WHAT YOU SHOULD DO:
Where a line in the listing contains the string "needle", copy that line out.

§

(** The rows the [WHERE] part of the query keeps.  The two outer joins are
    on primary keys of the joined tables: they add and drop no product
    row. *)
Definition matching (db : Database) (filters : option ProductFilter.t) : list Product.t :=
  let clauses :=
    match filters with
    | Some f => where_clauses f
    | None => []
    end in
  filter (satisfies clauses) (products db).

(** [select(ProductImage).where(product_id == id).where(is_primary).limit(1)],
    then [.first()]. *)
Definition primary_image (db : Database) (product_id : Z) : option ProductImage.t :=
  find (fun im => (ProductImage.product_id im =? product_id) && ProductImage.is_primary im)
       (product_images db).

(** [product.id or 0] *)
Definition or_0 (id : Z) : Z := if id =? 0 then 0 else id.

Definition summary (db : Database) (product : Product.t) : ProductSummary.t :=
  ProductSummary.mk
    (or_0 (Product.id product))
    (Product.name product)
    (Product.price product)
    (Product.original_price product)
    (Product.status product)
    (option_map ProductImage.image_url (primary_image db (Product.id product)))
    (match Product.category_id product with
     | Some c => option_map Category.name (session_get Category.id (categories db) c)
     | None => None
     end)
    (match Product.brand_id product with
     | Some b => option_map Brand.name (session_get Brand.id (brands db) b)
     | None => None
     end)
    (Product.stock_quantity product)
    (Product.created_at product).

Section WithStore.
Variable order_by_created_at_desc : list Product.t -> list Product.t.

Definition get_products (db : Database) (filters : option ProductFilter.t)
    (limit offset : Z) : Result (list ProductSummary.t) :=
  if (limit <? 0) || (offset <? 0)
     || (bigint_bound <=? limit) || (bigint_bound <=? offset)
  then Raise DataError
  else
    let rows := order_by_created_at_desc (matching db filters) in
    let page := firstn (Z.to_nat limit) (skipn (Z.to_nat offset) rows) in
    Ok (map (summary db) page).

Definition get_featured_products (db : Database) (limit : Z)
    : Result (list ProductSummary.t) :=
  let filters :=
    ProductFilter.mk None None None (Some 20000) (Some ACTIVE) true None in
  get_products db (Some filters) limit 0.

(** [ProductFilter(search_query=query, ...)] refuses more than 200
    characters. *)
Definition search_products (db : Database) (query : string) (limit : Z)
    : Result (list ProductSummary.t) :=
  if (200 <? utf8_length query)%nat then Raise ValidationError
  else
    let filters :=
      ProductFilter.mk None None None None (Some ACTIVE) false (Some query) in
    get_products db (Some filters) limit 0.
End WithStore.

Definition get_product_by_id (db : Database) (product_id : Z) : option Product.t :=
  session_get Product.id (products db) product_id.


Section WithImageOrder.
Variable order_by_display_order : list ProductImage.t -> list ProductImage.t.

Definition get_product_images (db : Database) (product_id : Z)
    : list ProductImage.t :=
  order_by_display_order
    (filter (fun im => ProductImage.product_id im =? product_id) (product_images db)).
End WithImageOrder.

§

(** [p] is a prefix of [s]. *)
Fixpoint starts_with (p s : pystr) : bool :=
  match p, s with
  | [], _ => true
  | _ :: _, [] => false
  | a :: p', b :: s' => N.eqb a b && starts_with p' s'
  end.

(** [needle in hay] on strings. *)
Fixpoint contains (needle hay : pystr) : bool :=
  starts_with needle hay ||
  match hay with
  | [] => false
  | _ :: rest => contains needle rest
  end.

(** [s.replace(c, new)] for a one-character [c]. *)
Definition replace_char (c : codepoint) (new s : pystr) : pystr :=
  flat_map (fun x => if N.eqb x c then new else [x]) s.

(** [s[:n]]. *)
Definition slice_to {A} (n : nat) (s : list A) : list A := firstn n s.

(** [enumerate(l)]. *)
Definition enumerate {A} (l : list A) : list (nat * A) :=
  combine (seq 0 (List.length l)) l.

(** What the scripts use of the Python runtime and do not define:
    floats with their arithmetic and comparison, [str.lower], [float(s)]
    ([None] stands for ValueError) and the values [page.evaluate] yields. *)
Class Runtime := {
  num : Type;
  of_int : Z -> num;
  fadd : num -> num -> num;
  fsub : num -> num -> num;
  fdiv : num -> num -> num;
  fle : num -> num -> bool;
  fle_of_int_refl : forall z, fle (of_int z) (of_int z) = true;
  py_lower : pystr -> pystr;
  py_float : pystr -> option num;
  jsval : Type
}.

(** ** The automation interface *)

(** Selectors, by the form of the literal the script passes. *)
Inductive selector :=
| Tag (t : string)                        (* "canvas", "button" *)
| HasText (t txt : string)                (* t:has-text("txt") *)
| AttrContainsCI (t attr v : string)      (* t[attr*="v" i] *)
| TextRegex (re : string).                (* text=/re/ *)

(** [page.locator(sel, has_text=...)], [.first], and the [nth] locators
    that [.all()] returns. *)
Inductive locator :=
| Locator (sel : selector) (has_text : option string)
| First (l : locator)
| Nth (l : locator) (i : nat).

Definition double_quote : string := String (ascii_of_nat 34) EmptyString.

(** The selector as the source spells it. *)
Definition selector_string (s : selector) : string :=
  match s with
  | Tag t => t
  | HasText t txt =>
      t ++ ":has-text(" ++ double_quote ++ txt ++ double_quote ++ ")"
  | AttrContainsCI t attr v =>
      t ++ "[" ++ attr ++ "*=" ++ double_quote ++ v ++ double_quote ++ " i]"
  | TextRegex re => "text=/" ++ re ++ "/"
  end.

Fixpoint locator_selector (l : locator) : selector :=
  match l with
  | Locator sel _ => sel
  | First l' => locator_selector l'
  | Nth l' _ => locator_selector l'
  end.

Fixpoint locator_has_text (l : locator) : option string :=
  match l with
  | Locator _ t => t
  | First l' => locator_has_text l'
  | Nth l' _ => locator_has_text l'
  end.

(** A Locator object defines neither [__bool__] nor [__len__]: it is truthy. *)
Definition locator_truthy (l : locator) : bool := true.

§

PROBLEM SOLUTION:
(** [needle in hay] on strings. *)
Fixpoint contains (needle hay : pystr) : bool :=
  starts_with needle hay ||
  | _ :: rest => contains needle rest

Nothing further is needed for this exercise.